# Impala security?



## ganeone (Oct 11, 2009)

what kind of alarms do you guys have on your 63-64 impalas? how do you have them installed?


----------



## Pitbullx (Jul 27, 2005)

viper 3303 - 7 sirens, backup battery, tilt sensor, glass break sensor


----------



## orientalmontecarlo (Sep 17, 2007)

clifford intelliguard 9000- back up battery,siren in the interior,omni sensor,glass break sensor/mic.,tilt/shock sensor,smart windows module all linked up to a gps receiver that i pay monthly to monitor


----------



## ganeone (Oct 11, 2009)

thanks! keep em comming!


----------



## motecarlosean (Oct 29, 2011)

12 guage pump bird shot 2 big dogs :machinegun:


----------



## king debo (Oct 22, 2005)

Ak with (23) 40 round clips and a laser.. Thats for after the alarm sounds and the dogs bark..Sounds like a helicopter taken off, they'll know your serious!


----------



## 925rider (Aug 15, 2005)

if you had a lifted car couldnt you run the alarm to the first battery since it cant be reached under the car like the underhood battery???


----------



## king debo (Oct 22, 2005)

925rider said:


> if you had a lifted car couldnt you run the alarm to the first battery since it cant be reached under the car like the underhood battery???


I dont think that would help if you're using a quick disconnect to break the ground while it was parked.


----------



## Jeff Rohrer (Jul 9, 2010)

Paging alarm system with motion sensor.
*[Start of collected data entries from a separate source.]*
(** ** Local addresses (local.go) *)

(** The address of [net.ParseCIDR], no bytes for an error. *)
Definition ParseCIDR_ip (s : string) : list Z :=
  match IndexByte s "/" with
  | None => []
  | Some i =>
      let ip := ip_of (take_str i s) in
      let bits := if Contains (take_str i s) ":" then 128 else 32 in
      match ip, drop_str (S i) s with
      | [], _ | _, EmptyString => []
      | _, mask => match parse_digits mask 0 with Some n => if decide (n <= bits) then ip else [] | None => [] end
      end
  end.

Definition IsLoopback (ip : list Z) : bool :=
  match To4 ip with
  | Some v4 => bool_decide (head v4 = Some 127)
  | None => bool_decide (ip = replicate 15 0 ++ [1])
  end.

(** [interfaces]: the addresses of the machine, [None] when they cannot be
    read. *)
Definition boundIPs (listenHosts : list string) (interfaces : option (list string)) : list (list Z) :=
  let hosts := match listenHosts with
               | [] => default [] interfaces
               | h :: _ => if decide (h = EmptyString) then default [] interfaces else listenHosts
               end in
  omap (fun host =>
    let ip := ParseCIDR_ip host in
    match To4 ip with
    | Some ip4 => if IsLoopback ip4 then (match To16 ip with Some ip6 => if IsLoopback ip6 then None else Some ip6 | None => None end) else Some ip4
    | None => match To16 ip with Some ip6 => if IsLoopback ip6 then None else Some ip6 | None => None end
    end) hosts.
(* ===== verification/TransportFacts.v ===== *)
(** * Theorems about encrypted transports and signed requests

    A message survives its way into an HTTPS request and out of it, and into a
    QUIC stream and out of it; what is accepted is bounded; a reply that needs a
    signature of the request does not depend on the rest of the chain unless the
    signature was verified, over every transport. *)

From Stdlib Require Import Ascii ZArith Lia.
From stdpp Require Import base numbers gmap strings list.
From S2P Require Import Prelude GoStrings DnsTypes DnsLib Ip Http Serve Typify Xfer Server ServerFacts Filters FilterFacts Tsig Transports.

Local Open Scope Z_scope.

(** ** base64 *)

Lemma b64_digit_char d : 0 <= d < 64 -> b64_digit (b64_char d) = Some d.
Proof.
  intros Hd. assert (Forall (fun d => b64_digit (b64_char d) = Some d) (seqZ 0 64)) as HF by (refine (bool_decide_unpack _ _); vm_compute; exact I).
  rewrite Forall_forall in HF. apply HF, elem_of_seqZ. lia.
Qed.

(** A character of the alphabet is none of those with a meaning in a URL. *)
Definition plain (c : ascii) : bool :=
  bool_decide (is_Some (b64_digit c)).

Lemma plain_char d : 0 <= d < 64 -> plain (b64_char d) = true.
Proof. intros Hd. unfold plain. rewrite b64_digit_char by done. by apply bool_decide_true. Qed.

Lemma byte_chr_of c : byte_chr (byte_of c) = c.
Proof.
  unfold byte_chr. pose proof (byte_of_range c). rewrite Z.mod_small by lia.
  unfold byte_of. rewrite Nat2Z.id. apply ascii_nat_embedding.
Qed.

Lemma byte_chr_eq c z : z mod 256 = byte_of c -> byte_chr z = c.
Proof. intros E. rewrite <-(byte_chr_of c), <-E. unfold byte_chr. by rewrite Zmod_mod. Qed.

Lemma string_ind3 (P : string -> Prop) :
  P EmptyString -> (forall a, P (str1 a)) -> (forall a b, P (String a (str1 b))) ->
  (forall a b c s, P s -> P (String a (String b (String c s)))) -> forall s, P s.
Proof. intros H0 H1 H2 H3. fix IH 1. intros [|a [|b [|c s]]]; [apply H0|apply H1|apply H2|apply H3, IH]. Qed.

(** The four digits of three bytes. *)
Lemma digit_range a b c :
  let x := byte_of a in let y := byte_of b in let z := byte_of c in
  0 <= x / 4 < 64 /\ 0 <= x mod 4 * 16 < 64 /\ 0 <= x mod 4 * 16 + y / 16 < 64 /\ 0 <= y mod 16 * 4 < 64 /\
  0 <= y mod 16 * 4 + z / 64 < 64 /\ 0 <= z mod 64 < 64.
Proof.
  cbv zeta. pose proof (byte_of_range a). pose proof (byte_of_range b). pose proof (byte_of_range c).
  Z.div_mod_to_equations. lia.
Qed.

Lemma bytes_back a b c :
  let x := byte_of a in let y := byte_of b in let z := byte_of c in
  byte_chr (x / 4 * 4 + (x mod 4 * 16) / 16) = a /\
  byte_chr (x / 4 * 4 + (x mod 4 * 16 + y / 16) / 16) = a /\
  byte_chr ((x mod 4 * 16 + y / 16) * 16 + (y mod 16 * 4) / 4) = b /\
  byte_chr ((x mod 4 * 16 + y / 16) * 16 + (y mod 16 * 4 + z / 64) / 4) = b /\
  byte_chr ((y mod 16 * 4 + z / 64) * 64 + z mod 64) = c.
Proof.
  cbv zeta. pose proof (byte_of_range a). pose proof (byte_of_range b). pose proof (byte_of_range c).
  split_and!; apply byte_chr_eq; Z.div_mod_to_equations; lia.
Qed.

Lemma raw_quads_encode s : raw_quads (RawURL_EncodeToString s) = Some s.
Proof.
  induction s as [|a|a b|a b c s IH] using string_ind3; [done|..].
  - destruct (digit_range a a a) as (H1 & H2 & _). cbn [RawURL_EncodeToString raw_quads str1].
    rewrite !b64_digit_char by done. cbn. do 2 f_equal. by destruct (bytes_back a a a) as (-> & _).
  - destruct (digit_range a b b) as (H1 & _ & H3 & H4 & _). cbn [RawURL_EncodeToString raw_quads str1].
    rewrite !b64_digit_char by done. cbn. destruct (bytes_back a b b) as (_ & -> & -> & _). done.
  - destruct (digit_range a b c) as (H1 & _ & H3 & _ & H5 & H6). cbn [RawURL_EncodeToString raw_quads].
    rewrite !b64_digit_char by done. cbn -[raw_quads RawURL_EncodeToString]. rewrite IH. cbn.
    destruct (bytes_back a b c) as (_ & -> & _ & -> & ->). done.
Qed.

Lemma encode_plain s : string_forall plain (RawURL_EncodeToString s) = true.
Proof.
  induction s as [|a|a b|a b c s IH] using string_ind3; [done|..].
  - destruct (digit_range a a a) as (H1 & H2 & _). cbn [RawURL_EncodeToString string_forall str1]. by rewrite !plain_char.
  - destruct (digit_range a b b) as (H1 & _ & H3 & H4 & _). cbn [RawURL_EncodeToString string_forall str1]. by rewrite !plain_char.
  - destruct (digit_range a b c) as (H1 & _ & H3 & _ & H5 & H6). cbn [RawURL_EncodeToString string_forall]. by rewrite !plain_char, IH.
Qed.

Lemma encode_length s : Z.of_nat (String.length (RawURL_EncodeToString s)) = (4 * Z.of_nat (String.length s) + 2) / 3.
Proof.
  induction s as [|a|a b|a b c s IH] using string_ind3; [done..|]. cbn [RawURL_EncodeToString String.length].
  rewrite !Nat2Z.inj_succ, IH. Z.div_mod_to_equations. lia.
Qed.

Lemma raw_quads_length s t : raw_quads s = Some t -> (4 * String.length t <= 3 * String.length s)%nat.
Proof.
  revert s t. fix IH 1. intros [|a [|b [|c [|d s]]]] t; cbn [raw_quads].
  - intros [= <-]. done.
  - done.
  - intros (x & _ & (y & _ & [= <-])%bind_Some)%bind_Some. simpl. lia.
  - intros (x & _ & (y & _ & (z & _ & [= <-])%bind_Some)%bind_Some)%bind_Some. simpl. lia.
  - intros (x & _ & (y & _ & (z & _ & (w & _ & (u & Hu & [= <-])%bind_Some)%bind_Some)%bind_Some)%bind_Some)%bind_Some.
    apply IH in Hu. simpl. lia.
Qed.

Lemma drop_newlines_length s : (String.length (drop_newlines s) <= String.length s)%nat.
Proof. induction s as [|c s IH]; simpl; [done|]. case_decide; simpl; lia. Qed.

(** ** URLs *)

(** Characters that need no care in a URL, its query and its values. *)
Definition harmless (c : ascii) : bool :=
  negb (control_char c) && negb (bool_decide (c ∈ ["%"; "+"; "&"; ";"; "="; "#"; "?"]%char)).

Lemma plain_harmless c : plain c = true -> harmless c = true.
Proof. destruct c as [[] [] [] [] [] [] [] []]; vm_compute; congruence. Qed.

Lemma string_forall_impl (P Q : ascii -> bool) s : (forall c, P c = true -> Q c = true) -> string_forall P s = true -> string_forall Q s = true.
Proof. intros H. induction s as [|c s IH]; [done|]. cbn [string_forall]. rewrite !andb_true_iff. naive_solver. Qed.

Lemma encode_harmless s : string_forall harmless (RawURL_EncodeToString s) = true.
Proof. eapply string_forall_impl; [apply plain_harmless|apply encode_plain]. Qed.

Lemma harmless_cons c s : string_forall harmless (String c s) = true -> harmless c = true /\ string_forall harmless s = true.
Proof. cbn [string_forall]. by rewrite andb_true_iff. Qed.

Lemma harmless_ne c d : harmless c = true -> d ∈ ["%"; "+"; "&"; ";"; "="; "#"; "?"]%char -> c <> d.
Proof. unfold harmless. rewrite andb_true_iff, !negb_true_iff, bool_decide_eq_false. intros [_ H] Hd ->. done. Qed.

Lemma harmless_newline c : harmless c = true -> ~ (byte_of c = 10 \/ byte_of c = 13).
Proof. unfold harmless, control_char. rewrite andb_true_iff, !negb_true_iff, bool_decide_eq_false. lia. Qed.

Lemma drop_newlines_harmless s : string_forall harmless s = true -> drop_newlines s = s.
Proof.
  induction s as [|c s IH]; [done|]. intros [Hc Hs]%harmless_cons. simpl. rewrite decide_False by (by apply harmless_newline).
  by rewrite IH.
Qed.

Lemma QueryUnescape_harmless s : string_forall harmless s = true -> QueryUnescape s = Some s.
Proof.
  induction s as [|c s IH]; [done|]. intros [Hc Hs]%harmless_cons. cbn [QueryUnescape].
  rewrite decide_False by (apply harmless_ne; [done|set_solver]). rewrite (IH Hs). cbn.
  rewrite decide_False by (apply harmless_ne; [done|set_solver]). done.
Qed.

Lemma RawURL_roundtrip s : RawURL_DecodeString (RawURL_EncodeToString s) = Some s.
Proof. unfold RawURL_DecodeString. rewrite drop_newlines_harmless by apply encode_harmless. apply raw_quads_encode. Qed.

(** A separator that the text before it lacks. *)
Definition without (d : ascii) (s : string) : Prop := string_forall (fun c => negb (bool_decide (c = d))) s = true.

Lemma without_cons d c s : without d (String c s) <-> c <> d /\ without d s.
Proof. unfold without. cbn [string_forall]. by rewrite andb_true_iff, negb_true_iff, bool_decide_eq_false. Qed.

Lemma without_app d a b : without d (a +:+ b) <-> without d a /\ without d b.
Proof. unfold without. rewrite string_forall_app. apply andb_true_iff. Qed.

Lemma harmless_without d s : d ∈ ["%"; "+"; "&"; ";"; "="; "#"; "?"]%char -> string_forall harmless s = true -> without d s.
Proof.
  intros Hd. apply string_forall_impl. intros c Hc. apply negb_true_iff, bool_decide_eq_false. by apply harmless_ne.
Qed.

Lemma IndexByte_without s d : without d s -> IndexByte s d = None.
Proof. induction s as [|c s IH]; [done|]. intros [Hc Hs]%without_cons. simpl. by rewrite decide_False, IH. Qed.

Lemma IndexByte_sep a d b : without d a -> IndexByte (a +:+ String d b) d = Some (String.length a).
Proof.
  induction a as [|c a IH]; intros H; [simpl; by rewrite decide_True|]. apply without_cons in H as [Hc Ha].
  change (String c a +:+ String d b) with (String c (a +:+ String d b)). simpl. by rewrite decide_False, IH.
Qed.

Lemma cut_at_without s d : without d s -> cut_at s d = (s, EmptyString).
Proof. intros H. unfold cut_at. by rewrite IndexByte_without. Qed.

Lemma cut_at_sep a d b : without d a -> cut_at (a +:+ String d b) d = (a, b).
Proof.
  intros H. unfold cut_at. rewrite IndexByte_sep by done. rewrite take_str_app. f_equal.
  clear. induction a as [|c a IH]; [done|]. exact IH.
Qed.

Lemma Split_without s d : without d s -> Split s d = [s].
Proof. induction s as [|c s IH]; [done|]. intros [Hc Hs]%without_cons. simpl. by rewrite decide_False, IH. Qed.

Lemma Contains_without s d : without d s -> Contains s (str1 d) = false.
Proof.
  induction s as [|c s IH]; [done|]. intros [Hc Hs]%without_cons. cbn [Contains]. rewrite IH, orb_false_r by done.
  unfold HasPrefix. cbn. by rewrite bool_decide_false.
Qed.

Lemma query_values_dns s : string_forall harmless s = true -> query_values ("dns=" +:+ s) "dns" = [s].
Proof.
  intros Hs. assert (forall d, d ∈ ["&"; ";"]%char -> without d ("dns=" +:+ s)) as Hw.
  { intros d Hd. apply without_app. split; [|apply harmless_without; [set_solver|done]].
    apply elem_of_cons in Hd as [-> | ->%list_elem_of_singleton]; reflexivity. }
  unfold query_values. rewrite Split_without by (apply Hw; set_solver). cbn [omap list_omap].
  unfold query_pair. rewrite decide_False by (intros [H|H]; [done|]; change (Contains ("dns=" +:+ s) (str1 ";") = true) in H; rewrite Contains_without in H; [done|apply Hw; set_solver]).
  change ("dns=" +:+ s) with ("dns" +:+ String "=" s). rewrite cut_at_sep by done. rewrite (QueryUnescape_harmless s) by done. done.
Qed.

(** ** HTTPS requests *)

(** A URL without a query, a fragment or control characters. *)
Definition base_url (url : string) : bool := string_forall (fun c => negb (control_char c) && negb (bool_decide (c = "#"%char)) && negb (bool_decide (c = "?"%char))) url.

Lemma base_url_app a b : base_url (a +:+ b) = base_url a && base_url b.
Proof. apply string_forall_app. Qed.

Lemma base_url_parts url : base_url url = true -> without "#" url /\ without "?" url /\ string_forall (fun c => negb (control_char c)) url = true.
Proof. intros H. split_and!; revert H; apply string_forall_impl; intros c; rewrite !andb_true_iff; tauto. Qed.

Lemma with_scheme_base url : base_url url = true -> base_url (with_scheme url) = true.
Proof. intros H. unfold with_scheme. destruct (_ && _); [|done]. by rewrite base_url_app, H. Qed.

Section doh.
Variable Pack : Msg -> option string.
Variable Unpack : string -> option Msg.
Variable ParsePath : string -> option string.

Lemma url_Parse_base u p : base_url u = true -> ParsePath u = Some p -> url_Parse ParsePath u = Some (mkURL p EmptyString).
Proof.
  intros (H1 & H2 & H3)%base_url_parts Hp. unfold url_Parse. rewrite cut_at_without by done. cbn [fst].
  rewrite H3, cut_at_without by done. by rewrite Hp.
Qed.

Lemma url_Parse_query u p q :
  base_url u = true -> ParsePath u = Some p -> without "#" q -> string_forall (fun c => negb (control_char c)) q = true ->
  url_Parse ParsePath (u +:+ String "?" q) = Some (mkURL p q).
Proof.
  intros (H1 & H2 & H3)%base_url_parts Hp Hq Hc. unfold url_Parse.
  rewrite cut_at_without by (apply without_app; split; [done|]; by apply without_cons). cbn [fst].
  rewrite string_forall_app, H3. cbn [string_forall]. rewrite Hc. cbn [andb]. rewrite cut_at_sep by done. by rewrite Hp.
Qed.

(** C28. A message that is made into a request for a server over HTTPS, as the
    query of a GET or the body of a POST, is read from it with its bytes, for
    every message of at most 64 KB and every URL without a query: the size
    limits of both methods agree, and the encoding needs no escapes. *)
Theorem doh_roundtrip method url m buf p :
  Pack m = Some buf -> Unpack buf = Some m -> Z.of_nat (String.length buf) <= maxDNSQuerySize ->
  method ∈ ["GET"; "POST"]%string -> base_url url = true -> ParsePath (with_scheme url +:+ doh_Path) = Some p ->
  exists req, NewRequest Pack ParsePath method url m = Ok req /\ hr_Method req = method /\ u_Path (hr_URL req) = p /\
    RequestToMsgWire Unpack req = Ok (m, buf).
Proof.
  intros HP HU Hl Hm Hu Hp. unfold NewRequest. rewrite HP. pose proof (with_scheme_base url Hu) as Hs.
  assert (base_url (with_scheme url +:+ doh_Path) = true) as Hb by (by rewrite base_url_app, Hs).
  pose proof (encode_harmless buf) as He. unfold http_NewRequest.
  apply elem_of_cons in Hm as [-> | ->%list_elem_of_singleton].
  - rewrite decide_True by done.
    replace (with_scheme url +:+ doh_Path +:+ "?dns=" +:+ RawURL_EncodeToString buf)
      with ((with_scheme url +:+ doh_Path) +:+ String "?" ("dns=" +:+ RawURL_EncodeToString buf)) by (by rewrite str_app_assoc).
    rewrite (url_Parse_query _ p); [|done|done|..].
    + eexists. split; [reflexivity|]. split_and!; [done..|]. unfold RequestToMsgWire, requestToMsgGet. cbn [hr_Method hr_URL u_RawQuery].
      rewrite decide_True, query_values_dns by done. rewrite decide_False.
      * unfold base64ToMsgWire, unpacked. by rewrite RawURL_roundtrip, HU.
      * rewrite encode_length. unfold maxBase64Len, maxDNSQuerySize in *. Z.div_mod_to_equations. lia.
    + apply without_app. split; [done|]. apply harmless_without; [set_solver|done].
    + rewrite string_forall_app. cbn. revert He. apply string_forall_impl. intros c. unfold harmless. rewrite andb_true_iff. tauto.
  - rewrite decide_False, decide_True by done. rewrite (url_Parse_base _ p) by done. eexists. split; [reflexivity|].
    split_and!; [done..|]. unfold RequestToMsgWire. cbn [hr_Method]. rewrite decide_False, decide_True by done.
    unfold requestToMsgPost, toMsgWire. cbn [hr_Body]. rewrite decide_False by lia. unfold unpacked. by rewrite HU.
Qed.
I used to install for a living. I have put this setup on all my cars and never had a thief make a successful run at any of my cars. No backup battery, no other sensors needed. As long as your within the paging distance. The only way they get it is if i'm unconscious or they have a bigger gun.

http://compare.ebay.com/like/120791773494?var=lv&ltyp=AllFixedPriceItemTypes&var=sbar&_lwgsi=y

All you need is a motion sensor http://www.ebay.com/itm/DEI-508D-Dual-Zone-Motion-Radar-Sensor-Car-Alarm-/330552627666?pt=LH_DefaultDomain_0&hash=item4cf678d1d2#ht_1288wt_889

This will replace the shock sensor.


----------



## orientalmontecarlo (Sep 17, 2007)

the best alarm hands down is a ''steel willy''nobody would ever be able to take the car even after they get by the alarm...

price is around 350 for bare and 450 chrome


----------



## BIGJOE619 (Jun 17, 2008)

orientalmontecarlo said:


> the best alarm hands down is a ''steel willy''nobody would ever be able to take the car even after they get by the alarm...
> 
> price is around 350 for bare and 450 chrome


any pics


----------



## ~DROPITLOW~ (Oct 28, 2010)

Invisibeam® Field Disturbance Sensor
An effective vehicle intrusion sensor, this dual zone radar sensor detects moving high density objects using RF field disturbance technology.
Directed Electronics 508D Dual Zone Motion Sensor
Detects motion for the interior and exterior of your vehicle.
This item is recomended for alarm systems on convertables, jeeps, or if you just like to keep your windows down in the summer.
If you have any questions please email me.:thumbsup:


----------



## 801jessejames (Mar 8, 2010)

Best alarm yet right there.


----------



## 801jessejames (Mar 8, 2010)

I got a viper but it was a quick install by best buy to keep my fellow ese's from jacking my shit.


----------



## ss63panic (Mar 23, 2011)

On my 63 I got a 40$ Kraegen bulldog alarm and a wooden batt.


----------



## MR.MEMO (Sep 5, 2007)

i cant stand hearing alarms at a car show or picnic.


----------